Monai's VQVAE results on T1-weighted NFBS dataset, 125 samples, for batch_size=5 were qualitatively and quantitatively superior to all previous results. I continued the same experiments on the T1-weighted CC359(Calgary-Campinas-359) public dataset consisting of 359 anatomical MRI volumes of healthy individuals. Preprocessed the data using existing `transform_img` function -

1. skull-strips the volume using the respective mask

2. dipy's `resize` & scipy's `affine_transform` scale the volume to (128,128,128,1) shape

3. MinMax normalization to limit the range of intensities to (0,1)

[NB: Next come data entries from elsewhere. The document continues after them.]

(** Local writes win. After any history of a node that began on an empty store
    — local writes, merges of remote entries, claims, collections — an entry it
    writes carries the value and expiry given, is what the key then holds, and
    beats every entry the node held under any key and every entry any merge of the
    history offered, applied or not; so no replica that merges both keeps the older
    one. The logical counters of what comes from elsewhere are below [B], and the
    history reads the clock fewer than [2^32 - 1 - B] times. *)
Theorem local_writes_win {redb : Redb} {redb_ok : RedbOk} {crypto : Crypto} {hex : Hex}
    {pc_env : Postcard Envelope} {pc_manifest : Postcard WorkerManifest}
    {pc_claim : Postcard Claim} {pc_claim_ok : PostcardOk Claim}
    {pc_kv : Postcard KvEntry} {pc_audit : Postcard DataMutationAudit}
    (cf : NodeConfig) (kp : Keypair) (boot : nat -> Z) (n0 : Node) (ops : list NodeOp) (B : Z)
    (ns key : string) (v : option bytes) (exp : option Z) (now_ms : Z)
    (Hboot : node_open cf kp store_open boot = Ok n0)
    (HB : 0 < B) (Hticks : B + total_ticks ops < 2 ^ 32 - 1) (Hremote : Forall (remote_ok B) ops) :
  let n := node_run n0 ops in
  exists e, entry_at (kv (inner (kv_put_entry n ns key v exp now_ms))) ns key = Some e /\
    value e = v /\ Kv.expires_at_ms e = exp /\
    (forall ns' key' e', entry_at (kv (inner n)) ns' key' = Some e' -> beats e e' = true) /\
    (forall e', e' ∈ concat (offered_entries <$> ops) -> beats e e' = true).
Proof.
  pose proof (node_run_clock ops B [] n0 ltac:(unfold L; lia) Hremote (fresh_clock cf kp boot n0 B HB Hboot)) as H.
  destruct (put_beats_seen _ _ _ ns key v exp now_ms Hticks H) as (e & He & Hv & Hx & HS & Hh).
  exists e. split_and!; [done..| |].
  - intros ns' key' e' He'. by eapply hlc_beats, Hh.
  - intros e' He'. apply hlc_beats, HS. rewrite app_nil_r. by apply list_elem_of_fmap_2.
Qed.

Lemma local_writes_win_witness :
  exists e, entry_at (kv (inner (kv_put_entry (redb := SampleRedb.redb) (crypto := Sample.crypto) (hex := Sample.hex)
      (pc_kv := SampleCodec.codec KvEntry) (pc_audit := SampleNode.audit_codec)
      (SampleNode.run [OpMerge "ns" [("k", mkKvEntry (mkHlc 900 4) (mkPublicId [3]) (Some [1]) None)] (fun _ => 10)])
      "ns" "k" (Some [7]) None 11))) "ns" "k" = Some e /\
    value e = Some [7] /\ beats (crypto := Sample.crypto) e (mkKvEntry (mkHlc 900 4) (mkPublicId [3]) (Some [1]) None) = true.
Proof.
  destruct (local_writes_win (redb_ok := SampleRedb.redb_ok) (crypto := Sample.crypto) (hex := Sample.hex)
    (pc_env := SampleCodec.codec Envelope) (pc_manifest := SampleManifest.codec)
    (pc_claim := SampleCodec.codec Claim) (pc_claim_ok := SampleCodec.codec_ok Claim)
    (pc_kv := SampleCodec.codec KvEntry) (pc_audit := SampleNode.audit_codec)
    SampleNode.config (Sample.keypair [1]) (fun _ => 1) SampleNode.start
    [OpMerge "ns" [("k", mkKvEntry (mkHlc 900 4) (mkPublicId [3]) (Some [1]) None)] (fun _ => 10)] 5
    "ns" "k" (Some [7]) None 11) as (e & He & Hv & _ & _ & Ho).
  - exact SampleNode.boot_start.
  - lia.
  - simpl. lia.
  - repeat constructor; simpl; lia.
  - exists e. split; [exact He|]. split; [exact Hv|]. apply Ho. simpl. by left.
Defined.

(** ** Pages of a listing *)

Section pages.
Context {redb : Redb} {crypto : Crypto}.
Lemma connect_groups found v :
  digests_ok (fun v => v ∈ found) ->
  v ∈ concat ((fun g => connect ∅ (merge_sort view_le g.2)) <$>
        merge_sort by_group (map_to_list (foldl push_candidate ∅ found))) <->
  connected (fun v => v ∈ found) v.
Proof.
  intros Hd. set (g := group_of (resource v)). set (l := filter (fun v => group_of (resource v) = g) found).
  assert (forall u, u ∈ l <-> u ∈ found /\ group_of (resource u) = g) as Hl.
  { intros u. subst l. rewrite list_elem_of_filter. tauto. }
  assert (forall u, u ∈ connect ∅ (merge_sort view_le l) <-> connected (fun v => v ∈ l) u) as Hc.
  { apply connect_sorted; [done| |].
    - intros u u' [_ ->]%Hl [_ ->]%Hl. done.
    - intros u u' [Hu _]%Hl [Hu' _]%Hl. by apply Hd. }
  rewrite (connected_group _ g) by done. rewrite (connected_iff _ (fun v => v ∈ l)) by (intros; by rewrite Hl).
  rewrite <- Hc, elem_of_concat. setoid_rewrite list_elem_of_fmap.
  setoid_rewrite (merge_sort_Permutation by_group).
  split.
  - intros (vs & Hv & [g' l'] & -> & Hg%elem_of_map_to_list). simpl in Hv.
    rewrite push_candidates_lookup, lookup_empty in Hg.
    assert (l' = filter (fun v => group_of (resource v) = g') found) as ->.
    { destruct (filter (fun v => group_of (resource v) = g') found); simpl in Hg; congruence. }
    assert (g' = g) as ->; [|done].
    assert (v ∈ filter (fun v => group_of (resource v) = g') found) as [? _]%list_elem_of_filter; [|done].
    apply connect_subset in Hv. by rewrite merge_sort_Permutation in Hv.
  - intros Hv. exists (connect ∅ (merge_sort view_le l)). split; [done|]. exists (g, l). split; [done|].
    apply elem_of_map_to_list. rewrite push_candidates_lookup, lookup_empty. fold l.
    destruct l eqn:El; [|done]. apply Hc, connected_in in Hv. set_solver.
Qed.
End chains.

(** ** Records, heads and candidates of a node *)

Section node_records.
Context {redb : Redb} {crypto : Crypto} {hex : Hex} {json : Json}.
Context {pc_env : Postcard Envelope} {pc_resource : Postcard ResourceRecord}.
Context {pc_kv : Postcard KvEntry} {pc_audit : Postcard DataMutationAudit}.

(** What a node's namespace holds at key [key]. *)
Definition stored_at (n : Node) (key : string) : option KvEntry := entry_at (kv (inner n)) RESOURCE_NAMESPACE key.

(** A record filed in the namespace that passes every check of the scan. *)
Definition filed (n : Node) (now_at : string -> Z) (v : ResourceView) : Prop :=
  exists key e, stored_at n key = Some e /\ candidate (cfg_operator (cfg n)) EmptyString now_at (key, e) = Some v.

Lemma kv_dump_elem (n : Node) ns key e : (key, e) ∈ kv_dump n ns <-> entry_at (kv (inner n)) ns key = Some e.
Proof.
  unfold kv_dump, entry_at. destruct (kv (inner n) !! ns) as [space|]; simpl; [|set_solver].
  unfold dump, sorted_entries. rewrite merge_sort_Permutation. apply elem_of_map_to_list.
Qed.

Lemma prefix_app (p s : string) : starts_with p (p +:+ s) = true.
Proof. unfold starts_with. induction p as [|c p IH]; [by destruct s|]. simpl. by destruct (ascii_dec c c). Qed.

Lemma starts_with_spec (p s : string) : starts_with p s = true <-> exists t, s = (p +:+ t)%string.
Proof.
  split; [|intros [t ->]; apply prefix_app]. unfold starts_with. revert s.
  induction p as [|c p IH]; intros s H; [by exists s|]. destruct s as [|d s]; [done|]. simpl in H.
  destruct (ascii_dec c d) as [->|]; [|done]. destruct (IH s H) as [t ->]. by exists t.
Qed.

Lemma sapp_assoc (a b c : string) : ((a +:+ b) +:+ c)%string = (a +:+ (b +:+ c))%string.
Proof. induction a as [|x a IH]; [done|]. change (String x ((a +:+ b) +:+ c) = String x (a +:+ (b +:+ c))). by rewrite IH. Qed.

Lemma sapp_nil_r (a : string) : (a +:+ EmptyString)%string = a.
Proof. induction a as [|x a IH]; [done|]. change (String x (a +:+ EmptyString) = String x a). by rewrite IH. Qed.

(** The scan prefix of a group does not drop a record of the group. *)
Lemma candidate_prefix op prefix now_at ke v :
  starts_with prefix (group_prefix (r_kind (resource v)) (r_name (resource v))) = true ->
  candidate op prefix now_at ke = Some v <-> candidate op EmptyString now_at ke = Some v.
Proof.
  intros Hp. unfold candidate. destruct ke as [key e]; cbn [fst snd].
  assert (starts_with EmptyString key = true) as -> by (apply (starts_with_spec EmptyString); by exists key).
  cbn [negb]. destruct (starts_with prefix key) eqn:Hk; cbn [negb]; [done|].
  split; [done|]. destruct (visible e _); [|done]. destruct (env_from_bytes _) as [env|]; [|done].
  destruct (open _ env) as [r|]; [|done]. destruct (is_ok (validate r)); simpl; [|done].
  destruct (starts_with (group_prefix _ _) key) eqn:Hg; simpl; [|done]. intros [= <-]. simpl in Hp.
  apply starts_with_spec in Hp as [t Ht]. apply starts_with_spec in Hg as [t' ->].
  assert (starts_with prefix (prefix +:+ (t +:+ t')) = true) as Hs by apply prefix_app.
  rewrite Ht in Hk. by rewrite sapp_assoc, Hs in Hk.
Qed.

Lemma candidate_unprefix op prefix now_at ke v :
  candidate op prefix now_at ke = Some v -> candidate op EmptyString now_at ke = Some v.
Proof.
  unfold candidate. destruct ke as [key e]; cbn [fst snd].
  assert (starts_with EmptyString key = true) as -> by (apply (starts_with_spec EmptyString); by exists key).
  by destruct (starts_with prefix key).
Qed.

Lemma found_filed (n : Node) prefix now_at v :
  v ∈ omap (candidate (cfg_operator (cfg n)) prefix now_at) (kv_dump n RESOURCE_NAMESPACE) ->
  filed n now_at v.
Proof.
  intros ([key e] & He & Hc)%list_elem_of_omap. apply kv_dump_elem in He. apply candidate_unprefix in Hc. by exists key, e.
Qed.

Lemma filed_found (n : Node) prefix now_at v :
  starts_with prefix (group_prefix (r_kind (resource v)) (r_name (resource v))) = true -> filed n now_at v ->
  v ∈ omap (candidate (cfg_operator (cfg n)) prefix now_at) (kv_dump n RESOURCE_NAMESPACE).
Proof.
  intros Hp (key & e & He & Hc). apply list_elem_of_omap. exists (key, e). split; [by apply kv_dump_elem|].
  by apply candidate_prefix.
Qed.

(** [records] lists exactly the connected records in its scope. *)
Lemma records_elem (n : Node) kind name now_at v :
  digests_ok (filed n now_at) ->
  starts_with (scan_prefix kind name) (group_prefix (r_kind (resource v)) (r_name (resource v))) = true ->
  v ∈ records n kind name now_at <-> connected (filed n now_at) v.
Proof.
  intros Hd Hp. unfold records. set (found := omap _ _). rewrite (connect_groups found).
  - set (g := group_of (resource v)). rewrite (connected_group _ g), (connected_group (filed n now_at) g) by done.
    apply connected_iff. intros u. split; intros [Hu Hg]; (split; [|done]); [by eapply found_filed|].
    apply filed_found; [|done]. by injection Hg as -> ->.
  - intros u u' Hu Hu'. apply Hd; by eapply found_filed.
Qed.

Lemma scope_group kind name : starts_with (scan_prefix (Some kind) (Some name)) (group_prefix kind name) = true.
Proof. apply starts_with_spec. exists EmptyString. simpl. by rewrite sapp_nil_r. Qed.

Lemma scope_kind kind name : starts_with (scan_prefix (Some kind) None) (group_prefix kind name) = true.
Proof. apply starts_with_spec. exists (name +:+ "/")%string. simpl. by rewrite sapp_assoc. Qed.

(** The greatest of a list. *)
Definition greatest (P : ResourceView -> Prop) (v : ResourceView) : Prop :=
  P v /\ forall u, P u -> view_le u v.

Lemma max_view_from l acc :
  exists v, foldl max_view (Some acc) l = Some v /\ greatest (fun u => u = acc \/ u ∈ l) v.
Proof.
  revert acc. induction l as [|x l IH]; intros acc; cbn [foldl max_view].
  - exists acc. split; [done|]. split; [by left|]. intros u [->|?]; [apply (le_of_refl (order_key acc))|set_solver].
  - destruct (ltb (order_key x) (order_key acc)) eqn:E.
    + apply ltb_lt in E. destruct (IH acc) as (v & -> & Hv & Hmax). exists v. split; [done|]. split; [set_solver|].
      intros u [->|[->|?]%elem_of_cons]; [apply Hmax; by left| |apply Hmax; by right].
      etrans; [apply (lt_of_le (order_key x) (order_key acc) E)|apply Hmax; by left].
    + apply ltb_ge in E. destruct (IH x) as (v & -> & Hv & Hmax). exists v. split; [done|]. split; [set_solver|].
      intros u [->|[->|?]%elem_of_cons]; [|apply Hmax; by left|apply Hmax; by right].
      etrans; [exact E|apply Hmax; by left].
Qed.

Lemma max_view_spec l : match foldl max_view None l with Some v => greatest (fun u => u ∈ l) v | None => l = [] end.
Proof.
  destruct l as [|x l]; [done|]. cbn [foldl max_view]. destruct (max_view_from l x) as (v & -> & Hv & Hmax).
  split; [set_solver|]. intros u Hu. apply Hmax. set_solver.
Qed.

(** The connected records of one resource. *)
Definition chain (n : Node) (now_at : string -> Z) (kind name : string) (v : ResourceView) : Prop :=
  connected (filed n now_at) v /\ group_of (resource v) = (kind, name).

Lemma head_spec (n : Node) kind name now_at :
  digests_ok (filed n now_at) ->
  match head n kind name now_at with
  | Some v => greatest (chain n now_at kind name) v
  | None => forall v, ~ chain n now_at kind name v
  end.
Proof.
  intros Hd. unfold head. set (l := filter _ _).
  assert (forall v, v ∈ l <-> chain n now_at kind name v) as Hl.
  { intros v. subst l. rewrite list_elem_of_filter. unfold chain, group_of. split.
    - intros [[<- <-] Hv]. split; [|done]. eapply records_elem; [done|apply scope_group|exact Hv].
    - intros [Hv [= <- <-]]. split; [done|]. apply records_elem; [done|apply scope_group|done]. }
  pose proof (max_view_spec l) as H. destruct (foldl max_view None l) as [v|].
  - destruct H as [H1 H2]. split; [by apply Hl|]. intros u Hu. by apply H2, Hl.
  - intros v Hv%Hl. rewrite H in Hv. set_solver.
Qed.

Using existing training parameters, carried out two experiments, one on CC359 alone & another on both datasets combined. Additionally, I made a slight modification in the loss definition by attributing different weights of 0.5 & 1 to background & foreground pixels compared to equal weights from previous experiments. This resulted in faster convergence as shown in the red, blue & purple lines in the combined plot below-

Combined training plots for all experiments

 

Inference results on the best performing model - B12-both - is as follows-

VQVAE-Monai-B12-both reconstructions & originals showing equally spaced 5 slices for 2 samples

 

This shows that our training not only converged quickly but also improved visually. Here's a comparison of our current best performing model i.e., VQVAE-Monai-B12-both & the previous one i.e., VQVAE-Monai-B5-NFBS. The test reconstruction loss is 0.0013 & 0.0015 respectively.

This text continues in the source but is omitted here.